What happens when a meat market hires an acclaimed fine-dining chef? Timbercreek Market is about to find out.

When Timbercreek Farm owners Sara and Zach Miller opened the market in July 2015, their aim was to bring directly to consumers the same produce from their farm that had long been served at top restaurants around town. In addition to their own farm’s produce, the market offers products from other local farms and purveyors, and a cheese counter run by Flora Artisanal Cheese’s Nadjeeb Chouaf, recently named best cheesemonger in America. Now they have landed Tucker Yoder, the former Clifton Inn executive chef once named one of Charlottesville’s rising stars.

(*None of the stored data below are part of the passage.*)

Lemma span_digits_spec (l : list ascii) :
  forall ds rest,
    predicates.span_digits l = (ds, rest) ->
    l = ds ++ rest /\ forallb predicates.is_digit ds = true
    /\ match rest with c :: _ => predicates.is_digit c = false | [] => True end.
Proof.
  induction l as [|c l IH]; intros ds rest; simpl.
  - intros E. injection E as <- <-. repeat split.
  - destruct (predicates.is_digit c) eqn:Ec.
    + destruct (predicates.span_digits l) as [ds' rest'].
      intros E. injection E as <- <-.
      destruct (IH ds' rest' eq_refl) as (-> & Hd & Hr).
      repeat split; [simpl; now rewrite Ec | exact Hr].
    + intros E. injection E as <- <-. repeat split. exact Ec.
Qed.

Lemma span_digits_app (ds rest : list ascii) :
  forallb predicates.is_digit ds = true ->
  match rest with c :: _ => predicates.is_digit c = false | [] => True end ->
  predicates.span_digits (ds ++ rest) = (ds, rest).
Proof.
  intros Hd Hr. induction ds as [|c ds IH]; simpl.
  - destruct rest as [|c rest]; [reflexivity|]. simpl. now rewrite Hr.
  - simpl in Hd. apply andb_true_iff in Hd as [Hc Hd]. now rewrite Hc, (IH Hd).
Qed.

Lemma before_dollar_snoc (l : list ascii) (c : ascii) :
  predicates.before_dollar (l ++ [c]) = if Ascii.eqb c "010"%char then l else l ++ [c].
Proof.
  unfold predicates.before_dollar. rewrite rev_app_distr. simpl.
  destruct (Ascii.eqb c "010"); [apply rev_involutive | reflexivity].
Qed.

Lemma before_dollar_cases (l : list ascii) :
  l = predicates.before_dollar l \/ l = predicates.before_dollar l ++ ["010"%char].
Proof.
  destruct (rev l) as [|c r] eqn:E.
  - left. unfold predicates.before_dollar. now rewrite E.
  - assert (Hl : l = rev r ++ [c]).
    { rewrite <- (rev_involutive l), E. reflexivity. }
    rewrite Hl, before_dollar_snoc.
    destruct (Ascii.eqb c "010") eqn:Ec; [|left; reflexivity].
    apply Ascii.eqb_eq in Ec. subst c. right. reflexivity.
Qed.
(** * Paladin core: state store, transport, submission, Zeto inputs, filters

    A shallow embedding of the parts of the Paladin node that the
    specification makes claims about:

    - [Filters]   : [Int64BoolField.SQLValue] and [BooleanField.SQLValue]
                    (core/go/internal/filters);
    - [Zeto]      : [Zeto.prepareInputs] (domains/zeto/internal/zeto);
    - [TxMgr]     : [processNewTransactions], [resolveNewTransaction],
                    [resolveFunction], [insertTransactions] and
                    [checkIdempotencyKeys] (core/go/internal/txmgr);
    - [Transport] : [peer.sender], [peer.reliableMessageScan] and
                    [peer.processReliableMsgPage] (core/go/internal/transportmgr);
    - [StateMgr]  : the in-memory [domainContext] (core/go/internal/statemgr).

    and of the code around them:

    - [HexFilters]  : [HexBytesField.SQLValue];
    - [Snark]       : [validateInputs] of the in-memory SNARK prover;
    - [TxFunction]  : [txManager.pickFunction];
    - [TxInternal]  : [UpsertInternalPrivateTxsFinalizeIDs];
    - [Peers]       : [getPeer], [connectPeer], [startSender], [deactivate];
    - [ScanViews]   : what a scan of the reliable messages sends and counts;
    - [StateViews]  : [StateLocksByTransaction] and what a context keeps;
    - [ZetoOutputs] : [Zeto.prepareOutputs] and [Zeto.makeNewState];
    - [InFlight]    : the versions of an [inFlightTransactionState];
    - [ZetoLocked]  : [transferLockedHandler.loadCoins].

    Go code is translated function by function.  Errors are values of a sum
    type, mutable receivers are threaded explicitly, and calls that leave
    the repository files at hand (the database, the plugin callbacks, the
    clock) are arguments of the functions that make them. *)

From Stdlib Require Import ZArith List Bool Lia Permutation Sorted Ascii String.
From Stdlib Require Import DecimalString.
From stdpp Require Import base option list sorting gmap strings fin_maps.

Import ListNotations.
Local Open Scope string_scope.
Set Warnings "-register-all".

(** Go's [(T, error)] results. *)
Inductive result (E A : Type) : Type :=
| Ok (a : A)
| Err (e : E).
Arguments Ok {E A} a.
Arguments Err {E A} e.
(** * Issue classifier: a shallow embedding of [classify.js]

    The development follows the class [IssueClassifier]:
    - JavaScript strings are sequences of UTF-16 code units;
    - the two regular expressions of [extractJSON] are run by a small
      backtracking matcher in the style of the ECMAScript semantics;
    - [JSON.parse] is a recursive-descent parser of the JSON grammar;
    - provider calls, client creation and console output are effects of a
      state-and-exception monad over an arbitrary world. *)

From Stdlib Require Import String Ascii List NArith Arith Bool Lia.
Import ListNotations.

Set Implicit Arguments.
Set Warnings "-register-all".

(** ** JavaScript strings *)

Module JsString.

(** A UTF-16 code unit. *)
Definition cu := N.

Definition jsstring := list cu.

(** Code units of a source literal (the literals of this file are ASCII). *)
Definition lit (s : string) : jsstring :=
  map N_of_ascii (list_ascii_of_string s).

(** The double quote, U+0022. *)
Definition dq : jsstring := [34%N].

Definition cu_eqb (a b : cu) : bool := N.eqb a b.

Fixpoint str_eqb (a b : jsstring) : bool :=
  match a, b with
  | [], [] => true
  | x :: a', y :: b' => cu_eqb x y && str_eqb a' b'
  | _, _ => false
  end.

(** WhiteSpace and LineTerminator of ECMAScript: what [trim] removes and
    what the class escape [\s] accepts. *)
Definition is_space (c : cu) : bool :=
  ((9 <=? c) && (c <=? 13) || (c =? 32) || (c =? 160) || (c =? 5760)
   || (8192 <=? c) && (c <=? 8202)
   || (c =? 8232) || (c =? 8233) || (c =? 8239) || (c =? 8287)
   || (c =? 12288) || (c =? 65279))%N.

Fixpoint trimStart (s : jsstring) : jsstring :=
  match s with
  | c :: s' => if is_space c then trimStart s' else s
  | [] => []
  end.

Definition trimEnd (s : jsstring) : jsstring := rev (trimStart (rev s)).

(** [String.prototype.trim] *)
Definition trim (s : jsstring) : jsstring := trimEnd (trimStart s).

(** [Array.prototype.join] on an array of strings. *)
Fixpoint join (sep : jsstring) (xs : list jsstring) : jsstring :=
  match xs with
  | [] => []
  | [x] => x
  | x :: xs' => x ++ sep ++ join sep xs'
  end.

Fixpoint is_prefix (w s : jsstring) : bool :=
  match w, s with
  | [], _ => true
  | a :: w', b :: s' => cu_eqb a b && is_prefix w' s'
  | _ :: _, [] => false
  end.

(** [s.includes(w)] *)
Fixpoint includes (s w : jsstring) : bool :=
  is_prefix w s ||
  match s with
  | [] => false
  | _ :: s' => includes s' w
  end.

End JsString.
Import JsString.

(** ** Regular expressions *)

Module RegExp.

(** The pattern constructs that occur in [classify.js]. *)
Inductive regex : Type :=
| RChar (c : cu)                  (* a literal character, also escaped: \{ *)
| RClass (accepts : cu -> bool)   (* a character class: [\s\S] *)
| RSeq (r1 r2 : regex)
| RAlt (r1 r2 : regex)            (* r1|r2, left alternative first *)
| RStar (r : regex)               (* r*, greedy *)
| REmpty.                         (* the empty pattern *)

(** A run of literal characters. *)
Fixpoint RLit (s : jsstring) : regex :=
  match s with
  | [] => REmpty
  | c :: s' => RSeq (RChar c) (RLit s')
  end.

(** RepeatMatcher for a greedy star: one more iteration of [m] first, the
    continuation [k] when that fails.  An iteration that consumes nothing is
    rejected.  [fuel] bounds the iterations by the length of the input. *)
Fixpoint repeat_matcher
    (m : jsstring -> (jsstring -> option jsstring) -> option jsstring)
    (k : jsstring -> option jsstring) (fuel : nat) (s : jsstring)
    : option jsstring :=
  match fuel with
  | O => k s
  | S fuel' =>
      match m s (fun s' => if length s' <? length s
                           then repeat_matcher m k fuel' s' else None) with
      | Some rest => Some rest
      | None => k s
      end
  end.

(** Backtracking matcher with a continuation: [matcher r s k] matches [r] at
    the head of [s] and hands the remaining input to [k]; when [k] fails the
    matcher tries its next choice. *)
Fixpoint matcher (r : regex) (s : jsstring)
    (k : jsstring -> option jsstring) {struct r} : option jsstring :=
  match r with
  | RChar c =>
      match s with
      | x :: s' => if cu_eqb x c then k s' else None
      | [] => None
      end
  | RClass accepts =>
      match s with
      | x :: s' => if accepts x then k s' else None
      | [] => None
      end
  | RSeq r1 r2 => matcher r1 s (fun s' => matcher r2 s' k)
  | RAlt r1 r2 =>
      match matcher r1 s k with
      | Some rest => Some rest
      | None => matcher r2 s k
      end
  | RStar r1 => repeat_matcher (matcher r1) k (length s) s
  | REmpty => k s
  end.

(** A match at the head of [s]: the matched text and what follows it. *)
Definition match_here (r : regex) (s : jsstring) : option (jsstring * jsstring) :=
  match matcher r s Some with
  | Some rest => Some (firstn (length s - length rest) s, rest)
  | None => None
  end.

(** RegExpBuiltinExec without flags: the leftmost position with a match.
    The result holds the text before the match and the match itself. *)
Fixpoint exec (r : regex) (s : jsstring) : option (jsstring * jsstring) :=
  match match_here r s with
  | Some (m, _) => Some ([], m)
  | None =>
      match s with
      | [] => None
      | c :: s' =>
          match exec r s' with
          | Some (pre, m) => Some (c :: pre, m)
          | None => None
          end
      end
  end.

(** [s.match(r)[0]] for a pattern without the g flag; [None] is [null]. *)
Definition str_match (s : jsstring) (r : regex) : option jsstring :=
  match exec r s with
  | Some (_, m) => Some m
  | None => None
  end.

(** [s.replace(r, by)] for a pattern with the g flag.  [skip] counts the
    code units of the current match that are still to be dropped.  After an
    empty match the scan moves on by one code unit, which is kept. *)
Fixpoint replace_from (r : regex) (by_ : jsstring) (skip : nat) (s : jsstring)
    : jsstring :=
  match skip, s with
  | S skip', _ :: s' => replace_from r by_ skip' s'
  | S _, [] => []
  | O, [] =>
      match match_here r [] with
      | Some _ => by_
      | None => []
      end
  | O, c :: s' =>
      match match_here r s with
      | Some (m, _) =>
          match length m with
          | O => by_ ++ c :: replace_from r by_ 0 s'
          | S n => by_ ++ replace_from r by_ n s'
          end
      | None => c :: replace_from r by_ 0 s'
      end
  end.

Definition replace_all (s : jsstring) (r : regex) (by_ : jsstring) : jsstring :=
  replace_from r by_ 0 s.

End RegExp.
Import RegExp.

(** ** JavaScript values and JSON.parse *)

Module Json.

(** The data values that occur: what [JSON.parse] builds and what the SDK
    hands back as a response body, plus [undefined] for an absent property.
    A number is kept as its lexeme: nothing here depends on its binary64
    value.  An object is the list of its own properties in creation order
    (the engine lists integer-like keys first; nothing here enumerates). *)
Inductive value : Type :=
| VUndefined
| VNull
| VBool (b : bool)
| VNum (lexeme : jsstring)
| VStr (s : jsstring)
| VArr (xs : list value)
| VObj (props : list (jsstring * value)).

Yoder’s arrival coincides with the introduction of the market’s dinner service, launched shortly before former chef Allie Redshaw left to pursue other opportunities. Served Thursday through Saturday at tables in the market, with a full selection of beer and wine, dinner allows Yoder to apply his talent to local, seasonal produce.

There is recent precedent in other cities for a partnership between a butcher and a chef with Yoder’s chops. But, will it work in Charlottesville?

No one should know better than Ben Thompson, who boasts a background in both fine dining and butchery. The ace student of the Culinary Institute of America went on to work at two of the nation’s best fine-dining restaurants before returning to Virginia to open The Rock Barn, a pork butchery that became an instant hit among area chefs. Thompson knows cooking and he knows meat, and he was a perfect dinner guest at Timbercreek.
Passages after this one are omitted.